Keywords: dynamic F
Abstract: Dynamic graphs exhibit bursty and intermittent dynamics that are poorly captured by standard sequence models. We take a signal–statistical view and show that node-wise temporal signals, once transformed into wavelet space, display Pareto-type heavy tails: a small set of high-magnitude coefficients concentrates a large fraction of the total energy. Building on this observation, we introduce Tail-Aware Masking for Dynamic GNNs (DGNNs): a simple, plug-in mechanism that retains only the top wavelet coefficients (per node) and zeros out the rest before message passing.
On the theory side, under a mild regularly varying tail assumption with index $\alpha>2$, we prove that (i) the retained coefficients capture a constant fraction of energy scaling as $\rho^{1-2/\alpha}$ for retention ratio $\rho$, (ii) masking increases an effective tail index of the features, and (iii) the empirical Rademacher complexity and the generalisation gap of the resulting hypothesis class contract at rate $\mathcal{O}\!\big(\rho^{\frac{1}{2}-\frac{1}{\alpha}}/\sqrt{nT}\big)$. These results formalise why sparse, tail-focused representations improve sample efficiency.

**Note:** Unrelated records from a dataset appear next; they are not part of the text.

(** [for (auto _ : state) { start; body; end; SetIterationTime(end - start) }];
    the times are left to the harness. *)
Definition timed {S} (iterations : nat) (body : S → program S) (s : S) : program S :=
  loop_with (seq 0 iterations) (λ s _, _ ← call Now; s ← body s; _ ← call Now; mret s) s.

(** [int initial = v.load(); while (v.load() == initial) sleep] *)
Definition await_change (v : var) : program unit :=
  initial ← load v;
  while (c ← load v; mret (c =? initial)) (sleep_us 1).

(** *** [latency_benchmark.cpp] *)

Definition BM_PublishLatency_NoSubscribers (range iterations : nat) : program unit :=
  pub ← new_BinaryPublisher host port;
  _ ← sleep 100;
  pub ← timed iterations (λ pub, BinaryPublisher_send pub (lit "bench/test") (replicate range (char_of 120))) pub;
  close_socket (Clients.sock_ pub).

Definition received_count : var := lit "received_count".
Definition ready : var := lit "ready".
Definition running : var := lit "running".

Definition EndToEnd_thread (max_iterations : Z) : program unit :=
  sub ← new_BinarySubscriber_id (lit "bench_subscriber") host port;
  sub ← BinarySubscriber_subscribe sub (lit "bench/e2e") (λ _ _, _ ← call (Increment received_count); mret tt) true;
  _ ← store ready 1;
  _ ← while (c ← load received_count; mret (c <? max_iterations)) (sleep_us 100);
  close_socket (Clients.s_sock sub).

(** [BM_EndToEndLatency], after the thread has been started. *)
Definition EndToEnd_measure (iterations : nat) (sub_thread : nat) : program unit :=
  _ ← while (c ← load ready; mret (c =? 0)) (sleep 10);
  _ ← sleep 100;
  pub ← new_BinaryPublisher host port;
  pub ← timed iterations (λ pub,
        pub ← BinaryPublisher_send pub (lit "bench/e2e") (lit "benchmark_message");
        _ ← await_change received_count;
        mret pub) pub;
  _ ← call (Join sub_thread);
  close_socket (Clients.sock_ pub).

Definition EndToEnd_start : program unit := _ ← store received_count 0; store ready 0.

Definition BM_EndToEndLatency (iterations : nat) : program unit :=
  _ ← EndToEnd_start;
  sub_thread ← call (Spawn 1 [Z.of_nat iterations]);
  EndToEnd_measure iterations sub_thread.

Definition ack_count : var := lit "ack_count".
Definition ack_callback (topic payload : bytes) : program unit := _ ← call (Increment ack_count); mret tt.

(** [BM_AckLatency], from the declaration of the subscriber on. *)
Definition AckLatency_body (iterations : nat) : program unit :=
  sub ← new_BinarySubscriber_id (lit "bench_ack") host port;
  sub ← BinarySubscriber_subscribe sub (lit "bench/ack") ack_callback true;
  _ ← sleep 100;
  pub ← new_BinaryPublisher host port;
  pub ← timed iterations (λ pub,
        pub ← BinaryPublisher_send pub (lit "bench/ack") (lit "test");
        _ ← await_change ack_count;
        mret pub) pub;
  _ ← close_socket (Clients.sock_ pub);
  close_socket (Clients.s_sock sub).

Definition BM_AckLatency (iterations : nat) : program unit :=
  _ ← store ack_count 0;
  AckLatency_body iterations.

Definition BM_SubscribeLatency (iterations : nat) : program unit :=
  _ ← timed iterations (λ i,
        sub ← new_BinarySubscriber_id (lit "bench_sub_" ++ to_string i) host port;
        sub ← BinarySubscriber_subscribe sub (lit "bench/subscribe") (λ _ _, mret tt) true;
        _ ← close_socket (Clients.s_sock sub);
        mret (i + 1)) 0;
  mret tt.

(** *** [throughput_benchmark.cpp] *)

(** The bytes reported. *)
Definition BM_SinglePublisher_Throughput (range iterations : nat) : program Z :=
  pub ← new_BinaryPublisher host port;
  _ ← sleep 100;
  let payload := replicate range (char_of 120) in
  r ← loop_with (seq 0 iterations) (λ r _,
        pub ← BinaryPublisher_send r.1 (lit "bench/throughput") payload;
        mret (pub, r.2 + zlen payload)) (pub, 0);
  _ ← close_socket (Clients.sock_ r.1);
  mret r.2.

Definition total_published : var := lit "total_published".

Definition MultiPublisher_thread (i : Z) : program unit :=
  pub ← new_BinaryPublisher host port;
  let payload := lit "benchmark_message_" ++ to_string i in
  pub ← ITree.iter (λ pub,
          go_on ← load running;
          if go_on =? 0 then mret (inr pub)
          else
            pub ← BinaryPublisher_send pub (lit "bench/multi") payload;
            _ ← call (Increment total_published);
            mret (inl pub)) pub;
  close_socket (Clients.sock_ pub).

(** [publishers], [total_msgs] *)
Definition BM_MultiPublisher_Throughput (num_publishers : nat) : program (Z * Z) :=
  _ ← store total_published 0;
  _ ← store running 1;
  threads ← loop_with (count_from 0 num_publishers) (λ ts i, t ← call (Spawn 2 [i]); mret (ts ++ [t])) [];
  _ ← sleep 1000;
  _ ← store running 0;
  _ ← each threads (λ t, call (Join t));
  total ← load total_published;
  mret (Z.of_nat num_publishers, total).

(** The subscriber threads of the last two benchmarks. *)
Definition counting_thread (client_id topic : bytes) (counter : var) : program unit :=
  sub ← new_BinarySubscriber_id client_id host port;
  sub ← BinarySubscriber_subscribe sub topic (λ _ _, _ ← call (Increment counter); mret tt) true;
  _ ← while (c ← load running; mret (negb (c =? 0))) (sleep 10);
  close_socket (Clients.s_sock sub).

(** [received] and the numerator of [loss_rate]. *)
Definition BM_SingleSubscriber_Throughput (iterations : nat) : program (Z * Z) :=
  _ ← store received_count 0;
  _ ← store running 1;
  sub_thread ← call (Spawn 3 []);
  _ ← sleep 100;
  pub ← new_BinaryPublisher host port;
  pub ← loop_with (seq 0 iterations) (λ pub _,
          BinaryPublisher_send pub (lit "bench/sub_throughput") (lit "test_message")) pub;
  _ ← sleep 100;
  _ ← store running 0;
  _ ← call (Join sub_thread);
  received ← load received_count;
  _ ← close_socket (Clients.sock_ pub);
  mret (received, Z.of_nat iterations - received).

Empirically, on METR-LA we observe clear heavy tails via survival curves and Q–Q plots, validating the modelling prior. Our tail-aware DGNN consistently outperforms its baseline counterpart, yielding substantial reductions in MSE and gains on tail-sensitive metrics, while maintaining training stability through a short warmup. The approach is architecture-agnostic, interpretable (the mask exposes the most informative time–node events), and requires minimal tuning. Together, our findings connect a robust statistical phenomenon of dynamic graph signals to concrete architectural choices and provable generalisation benefits.